Kim (the one standing IN THE CHAIR) encouraging UMASS grads to pursue better health through baked potatoes.

Also, I managed to meet a man named Isis who was on the secret service detail of the Turkish Prime Minister and staying at our hotel. I learned zero Turkish words that trip, but speak Turkish sign language almost fluently.

He can’t take me anywhere

My husband has insisted for a while now that he “can’t take me anywhere.” (His words, not mine. He can, he just doesn’t like to) So, when he did take me somewhere –  Jason’s Deli – the 18-year-old taking our order asked us if we were with the party in the back. I answered, “No ma’am, we are with the business in the front.” Then I laughed and laughed, all by myself.

How I found out Jesus uses the U.S. Postal Service . . . 

I work at a weekly newspaper that mails issues to subscribers. Outside of our community, we suspect our papers get to their destination by way of the good old-fashioned Pony Express (and possibly some mescal), but without the express part. Sometimes it takes a week to get 30 miles. Finally, in November a sweet woman from a neighboring community put her problems in getting her Iowa Park Leader in a timely manner into God’s Hands, and this is envelope we got her renewal check in:


I sincerely hope her prayers are answered, although history tells me it will be another 2 weeks before we know.


Not that I’m getting older, but . . . 

I officially anounced it last week when the gag order lifted, but it’s worth mentioning again – I’m going to be a grandmother(!). A G-Ma. Grandmummy.
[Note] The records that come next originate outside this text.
Lemma count_children_weaken f f' cs :
  (forall k c v, In (k, c) cs -> f c = Some v -> f' c = Some v) ->
  forall F D v,
    count_children f cs F D = Some v -> count_children f' cs F D = Some v.
Proof.
  induction cs as [|[k c] r IH]; intros Hf F D v; cbn; [done|].
  destruct (f c) as [[cf cd]|] eqn:E; [|done].
  rewrite (Hf k c _ (or_introl eq_refl) E). apply IH.
  intros k' c' v' Hin. apply (Hf k'). by right.
Qed.

Lemma count_nodes_mono h f : forall a v,
  count_nodes h f a = Some v -> count_nodes h (S f) a = Some v.
Proof.
  induction f as [|f IH]; intros a v; [done|].
  rewrite (count_nodes_eq h f a), (count_nodes_eq h (S f) a).
  destruct (h !! a) as [n|]; [|done]. destruct (is_directory n); [|done].
  apply count_children_weaken. intros k c v' _. apply IH.
Qed.

Lemma count_children_Some (g : nat -> option (Z * Z)) cs F D :
  (forall k c, In (k, c) cs -> is_Some (g c)) ->
  is_Some (count_children g cs F D).
Proof.
  revert F D. induction cs as [|[k c] cs IH]; intros F D H; simpl; [eauto|].
  destruct (H k c) as [[cf cd] Hj]; [by left|]. rewrite Hj.
  apply IH. intros k' c' Hin. apply (H k' c'). by right.
Qed.

Lemma count_nodes_Some h : heap_ok h ->
  forall f a n, h !! a = Some n -> (length h - a < f)%nat ->
    is_Some (count_nodes h f a).
Proof.
  intros Hok f. induction f as [|f IH]; intros a n Ha Hf; [lia|].
  rewrite count_nodes_eq, Ha. destruct (is_directory n); [|eauto].
  apply count_children_Some. intros k c Hin.
  destruct (Hok a n Ha) as (_ & _ & Hc).
  destruct (Hc k c Hin) as (Hlt & _ & m & Hm & _).
  apply (IH c m Hm). apply lookup_lt_Some in Hm. lia.
Qed.

Lemma attached_le h a b : heap_ok h -> attached h a b -> (a <= b)%nat.
Proof.
  intros Hok. induction 1 as [|p pn k b Hp IH Hpn Hin]; [done|].
  destruct (Hok _ _ Hpn) as (_ & _ & Hch).
  destruct (Hch _ _ Hin) as (Hlt & _). lia.
Qed.

Lemma attached_exists h a b :
  heap_ok h -> is_Some (h !! a) -> attached h a b -> is_Some (h !! b).
Proof.
  intros Hok Ha. induction 1 as [|p pn k b Hp IH Hpn Hin]; [done|].
  destruct (Hok _ _ Hpn) as (_ & _ & Hch).
  destruct (Hch _ _ Hin) as (_ & _ & m & Hm & _). by eexists.
Qed.

Lemma attached_prepend h a n k c b :
  h !! a = Some n -> In (k, c) (children n) -> attached h c b ->
  attached h a b.
Proof.
  intros Ha Hin. induction 1 as [|p pn k' b Hp IH Hpn Hin'].
  - eapply attached_child; [constructor|done|done].
  - eapply attached_child; [exact IH|done|done].
Qed.

Lemma attached_first h a c :
  attached h a c ->
  a = c \/ exists n k x,
             h !! a = Some n /\ In (k, x) (children n) /\ attached h x c.
Proof.
  induction 1 as [|p pn k c Hp IH Hpn Hin]; [by left|]. right.
  destruct IH as [->|(n & k' & x & Hn & Hin' & Hx)].
  - exists pn, k, c. split; [done|]. split; [done|]. constructor.
  - exists n, k', x. split; [done|]. split; [done|].
    by eapply attached_child.
Qed.

Lemma attached_up h a c n p :
  heap_ok h -> attached h a c -> a <> c -> h !! c = Some n ->
  parent n = Some p -> attached h a p.
Proof.
  intros Hok Hatt Hne Hn Hp. destruct Hatt as [|q qn k c Hq Hqn Hin]; [done|].
  destruct (Hok _ _ Hqn) as (_ & _ & Hch).
  destruct (Hch _ _ Hin) as (_ & _ & m & Hm & _ & Hmp).
  assert (q = p) as <- by congruence. done.
Qed.

Lemma attached_sibling h a n k x k' y c :
  heap_ok h -> h !! a = Some n ->
  In (k, x) (children n) -> In (k', y) (children n) ->
  attached h x c -> attached h y c -> x = y.
Proof.
  intros Hok Hn Hx Hy Hxc. destruct (Hok _ _ Hn) as (_ & _ & Hch).
  destruct (Hch _ _ Hx) as (Hax & _ & mx & Hmx & _ & Hpx).
  destruct (Hch _ _ Hy) as (Hay & _ & my & Hmy & _ & Hpy).
  induction Hxc as [|p pn k0 c Hp IH Hpn Hin]; intros Hyc.
  - destruct (decide (y = x)) as [->|Hne]; [done|].
    pose proof (attached_up _ _ _ _ _ Hok Hyc Hne Hmx Hpx) as Hya.
    apply (attached_le _ _ _ Hok) in Hya. lia.
  - destruct (decide (y = c)) as [->|Hne].
    + destruct (Hok _ _ Hpn) as (_ & _ & Hch').
      destruct (Hch' _ _ Hin) as (_ & _ & m & Hm & _ & Hmp).
      assert (p = a) as -> by congruence.
      apply (attached_le _ _ _ Hok) in Hp. lia.
    + apply IH. destruct (Hok _ _ Hpn) as (_ & _ & Hch').
      destruct (Hch' _ _ Hin) as (_ & _ & m & Hm & _ & Hmp).
      by eapply attached_up.
Qed.

Lemma children_addresses_NoDup h a n :
  heap_ok h -> h !! a = Some n -> NoDup (map snd (children n)).
Proof.
  intros Hok Hn. destruct (Hok _ _ Hn) as (_ & Hnd & _).
  pose proof (child_key_unique h a n) as Hinj.
  specialize (fun k k' c => Hinj k k' c Hok Hn).
  induction (children n) as [|[k c] r IH]; cbn in *; [constructor|].
  apply NoDup_cons in Hnd as [Hnotin Hnd]. apply NoDup_cons. split.
  - intros Hc. apply list_elem_of_In, in_map_iff in Hc as ([k' c'] & Heq & Hin).
    cbn in Heq. subst c'. apply Hnotin.
    rewrite (Hinj k k' c); [|by left|by right].
    apply list_elem_of_In, in_map_iff. by exists (k', c).
  - apply IH; [done|]. intros k1 k2 c' H1 H2. apply (Hinj k1 k2 c'); by right.
Qed.
(** From [db] to [db']: every row of [db] is still there and related to its
    new value by [R]; a row that is new in [db'] satisfies [F]. *)
Definition ledger_step (R : User -> User -> Prop) (F : User -> Prop)
    (db db' : Ledger) : Prop :=
  forall uid,
    match db !! uid, db' !! uid with
    | Some u, Some u' => R u u'
    | None, Some u' => F u'
    | Some _, None => False
    | None, None => True
    end.

(** A computation changes the ledger by [R] on the rows it finds and creates
    only rows that satisfy [F]. *)
Definition respects (R : User -> User -> Prop) (F : User -> Prop) {A}
    (m : M A) : Prop :=
  forall db, ledger_step R F db (snd (fst (m db))).

(** What one request at clock reading [now] may do to the expiry of a row:
    leave it, or, for the webhook only, set it to one day after [now]. *)
Definition paidUntil_step (req : Request) (now : Z) (u u' : User) : Prop :=
  paidUntil u' = paidUntil u
  \/ ((exists sig rawBody, req = POST_webhook sig rawBody)
      /\ paidUntil u' = Some (now + Date.msPerDay)).

(** The expiry of a row is at most one day after the clock reading [t]. *)
Definition paidUntil_bounded (t : Z) (u : User) : Prop :=
  forall p, paidUntil u = Some p -> p <= t + Date.msPerDay.

(** ... and so for every row of a ledger. *)
Definition ledger_bounded (t : Z) (db : Ledger) : Prop :=
  forall uid u, db !! uid = Some u -> paidUntil_bounded t u.

(** Each row is stored under its own [id]. *)
Definition ledger_keyed (db : Ledger) : Prop :=
  forall k u, db !! k = Some u -> id u = k.

(** No two rows share an [email]. *)
Definition emails_unique (db : Ledger) : Prop :=
  forall k1 k2 u1 u2,
    db !! k1 = Some u1 -> db !! k2 = Some u2 -> email u1 = email u2 -> k1 = k2.

(** No row of the ledger has the email [mail]. *)
Definition email_free (mail : string) (db : Ledger) : Prop :=
  forall k u, db !! k = Some u -> email u <> mail.
(** * ReAgent preprocessing transforms: a shallow embedding

    The definitions below follow [reagent/preprocessing/transforms.py].
    A batch is a Python [dict] from field names to values; transforms are
    callables that update the dict they are given (or build a new one) and
    keep a little state on the instance.  Exceptions are modelled by an
    outcome type, mutable objects by explicit state passing. *)

From stdpp Require Import gmap strings list fin_maps pretty.
From Stdlib Require Import ZArith.

Set Warnings "-register-all".

Open Scope Z_scope.

(** ** Exceptions and the state-and-error monad *)

Inductive exn : Type :=
| KeyError (k : string)
| IndexError
| AssertionError
| TypeError
| ValueError
| NotImplementedError
| AttributeError
| RuntimeError.

Inductive outcome (A : Type) : Type :=
| Ok (a : A)
| Raise (e : exn).
Arguments Ok {A} a.
Arguments Raise {A} e.

Definition is_ok {A} (o : outcome A) : bool :=
  match o with Ok _ => true | Raise _ => false end.

(** A computation over a mutable state [S].  The state that comes back is the
    state at the point of return or of the raise: a Python exception does not
    roll back earlier assignments. *)
Definition M (S A : Type) : Type := S → outcome A * S.

Definition raise {S A} (e : exn) : M S A := λ s, (Raise e, s).
Definition get {S} : M S S := λ s, (Ok s, s).
Definition modify {S} (f : S → S) : M S unit := λ s, (Ok tt, f s).

#[global] Instance M_ret {S} : MRet (M S) := λ A a s, (Ok a, s).
#[global] Instance M_bind {S} : MBind (M S) := λ A B f m s,
  match m s with
  | (Ok a, s') => f a s'
  | (Raise e, s') => (Raise e, s')
  end.

(** [for x in xs: body x] *)
Fixpoint for_each {S A} (xs : list A) (body : A → M S unit) : M S unit :=
  match xs with
  | [] => mret tt
  | x :: xs' => body x;; for_each xs' body
  end.

(** Lifting of library results: [None] is the library's own error. *)
Definition torch {S A} (o : option A) : M S A :=
  match o with Some a => mret a | None => raise RuntimeError end.
Definition of_outcome {S A} (o : outcome A) : M S A :=
  match o with Ok a => mret a | Raise e => raise e end.
Definition py_assert {S} (b : bool) : M S unit :=
  if b then mret tt else raise AssertionError.

(** ** Python list operations *)

(** Normalised position for subscription and [pop]: negative indices count
    from the end, anything outside [-len, len) is an [IndexError]. *)
Definition py_index (len : nat) (i : Z) : option nat :=
  if decide (0 ≤ i < Z.of_nat len) then Some (Z.to_nat i)
  else if decide (- Z.of_nat len ≤ i < 0) then Some (Z.to_nat (Z.of_nat len + i))
  else None.

Definition py_getitem {A} (l : list A) (i : Z) : option A :=
  j ← py_index (length l) i; l !! j.

Definition py_pop {A} (l : list A) (i : Z) : option (list A) :=
  j ← py_index (length l) i; Some (delete j l).
(** Stage [publish]. *)
Definition r_publish : job_run :=
  job_record w checkout (artifacts s_build)
             ("publish_webgui", publish_webgui) s_build.
Definition s_publish : pipeline_state :=
  commit publish_webgui r_publish s_build.

End Run.
End Run.


(* ===================================================================== *)
(** * A sample world *)
(* ===================================================================== *)

(** A world in which every tool succeeds: [yarn install] fills the cache
    folder it is given, [yarn run build] writes the site's entry page,
    every other tool leaves the work tree alone, and the hosting service
    accepts every upload. *)
Module Sample.
Import Runner.

Definition tool (argv dir : list string) (fs : gmap (list string) string)
    : option (gmap (list string) string) :=
  if bool_decide (argv = [ "yarn"; "install"; "--pure-lockfile";
                           "--cache-folder"; ".yarn" ])
  then Some (<[dir ++ [ ".yarn"; "v4"; "ember-source.tgz" ] := "tarball"]> fs)
  else if bool_decide (argv = [ "yarn"; "run"; "build"; "--prod" ])
  then Some (<[dir ++ [ "dist"; "index.html" ] := "<!DOCTYPE html>"]> fs)
  else Some fs.

Definition sample_world : world :=
  {| Runner.tool := tool; upload_ok := fun _ _ => true |}.

Definition sample_checkout : gmap (list string) string :=
  {[ [ "webgui"; "package.json" ] := "{}";
     [ "webgui"; "yarn.lock" ] := "# yarn lockfile v1";
     [ "Cargo.toml" ] := "[workspace]" ]}.



End Sample.

(* ===================================================================== *)
(** * Properties of the route table *)
(* ===================================================================== *)

Section RouteTable.
Import Ember RouterJs.
Variable config : environment.

(** The table is the same whatever the imported configuration holds. *)
Lemma route_table_eq :
  route_table config =
    [ Entry "feed" "/feed" [];
      Entry "users" "/users" [ Entry "users.user" "/:user_id" [] ];
      Entry "files" "/files" [];
      Entry "settings" "/settings" [] ].
Proof. reflexivity. Qed.



(** A statement other than a declaration of [Router] or a [map] call
    leaves the bound class alone. *)
Lemma exec_export_binding (st st' : module_state) :
  exec ExportDefault st = Some st' → binding st' = binding st.
Proof.
  unfold exec. destruct (binding st) eqn:E; intros H; simplify_eq.
  simpl. congruence.
Qed.


(** C1. The route table declared by [Router.map] holds exactly the
    mappings [feed], [users], [users/:user_id], [files] and [settings]:
    four top-level routes, in this order, and one child of [users] whose
    path is the single dynamic segment [/:user_id]; five entries in all,
    so nothing else is declared. *)
Theorem route_table_exact :
  route_table config =
    [ Entry "feed" "/feed" [];
      Entry "users" "/users" [ Entry "users.user" "/:user_id" [] ];
      Entry "files" "/files" [];
      Entry "settings" "/settings" [] ]
  ∧ full_paths (route_table config) =
      [ "/feed"; "/users"; "/users/:user_id"; "/files"; "/settings" ]
  ∧ route_name <$> route_table config = [ "feed"; "users"; "files"; "settings" ]
  ∧ length (route_table config) = 4
  ∧ table_size (route_table config) = 5
  ∧ route_children <$> route_table config =
      [ []; [ Entry "users.user" "/:user_id" [] ]; []; [] ]
  ∧ segments "/:user_id" = [ ":user_id" ]
  ∧ is_dynamic ":user_id" = true
  ∧ dynamic_name ":user_id" = Some "user_id".
Proof.
  rewrite route_table_eq.
  by repeat split.
Qed.



End RouteTable.


(* ===================================================================== *)
(** * Work-tree lemmas *)
(* ===================================================================== *)

Section WorkTrees.
Import Runner.
Implicit Types (fs : gmap (list string) string) (d k : list string).

Lemma strip_prefix_Some d k k' :
  strip_prefix d k = Some k' ↔ k = d ++ k'.
Proof.
  revert k. induction d as [|x d IH]; intros k; simpl.
  - split; intros; simplify_eq; done.
  - destruct k as [|y k]; [split; intros; simplify_eq|].
    destruct (String.eqb_spec x y) as [->|Hne].
    + rewrite IH. split; intros; simplify_eq; done.
    + split; intros; simplify_eq.
Qed.

(** A file of the subtree is the file of that relative path below [d]. *)
Lemma subtree_lookup d fs s k :
  subtree d fs !! (s :: k) = fs !! (d ++ s :: k).
Proof.
  unfold subtree.
  apply (map_fold_weak_ind
           (λ acc m, acc !! (s :: k) = m !! (d ++ s :: k))).
  - by rewrite !lookup_empty.
  - intros i x m acc Hi IH.
    destruct (strip_prefix d i) as [[|s' k']|] eqn:E.
    + apply strip_prefix_Some in E as ->.
      rewrite lookup_insert_ne; [done|].
      intros ?%(inj (app d)). done.
    + apply strip_prefix_Some in E as ->.
      destruct (decide (s' :: k' = s :: k)) as [->|Hne].
      * by rewrite !lookup_insert_eq.
      * rewrite !lookup_insert_ne; [done| |done].
        intros ?%(inj (app d)). done.
    + rewrite lookup_insert_ne; [done|].
      intros ->. by rewrite (proj2 (strip_prefix_Some d _ (s :: k))) in E.
Qed.

Lemma keep_lookup_Some paths fs k c :
  keep paths fs !! k = Some c ↔
  fs !! k = Some c ∧ under (segments <$> paths) k.
Proof. unfold keep. by rewrite map_lookup_filter_Some. Qed.

(** A job that lists no paths keeps nothing. *)
Lemma keep_nil fs : keep [] fs = ∅.
Proof.
  apply map_eq. intros k. rewrite lookup_empty.
  apply eq_None_not_Some. intros [c Hc].
  apply keep_lookup_Some in Hc as [_ Hu]. by apply Exists_nil in Hu.
Qed.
And although the baby will be born a foreigner – all the way in South Carolina – my own father was an immigrant from Oklahoma, so it will be just fine.

What I didn’t talk about was the month-long debate that can be equated to a peace summit in which grandparent names were chosen, then shot down in a blaze of relatively little glory. All I will say for now is that my grandchild will not be calling me Queenie even though I had a couple of tiaras on stand-by to wear to the birth.

 And Finally,

Raise a little hell.

A quick back-story about these socks: We attended a Christmas party where we were required to bring a $5 gift. I brought these even though they were $7 on sale, mostly because I wanted the hell out of them. So I made my husband take them during the gift exchange because I knew he wouldn’t wear them on a bet and they would end up on my sweet feet.

I was right, and now I own a pair of power socks.

hellraiser socks

The best socks in the history of ever.

I love them because they remind me that raising a little hell is not a bad thing. Standing up for what you believe in; changing the things you don’t like; righting wrongs . . . . those are things worth raising hell over. So go out this year and be a hell raiser. Raise money or awareness for a cause you believe in. Dare to laugh until you puke, without an apology. Stand up for a person who is being unfairly treated – for God’s sake, stand up for yourself. Dare to treat yourself like your own best friend during the next 365 days.

Most of all, find your moments of happiness and joy and spread ’em around a little.

Thank you for coming to this blog and playing with me every once in a while. You keep me going and laughing and thinking, and for that I am truly grateful.

Now go out there and raise a little of your own hell in 2015.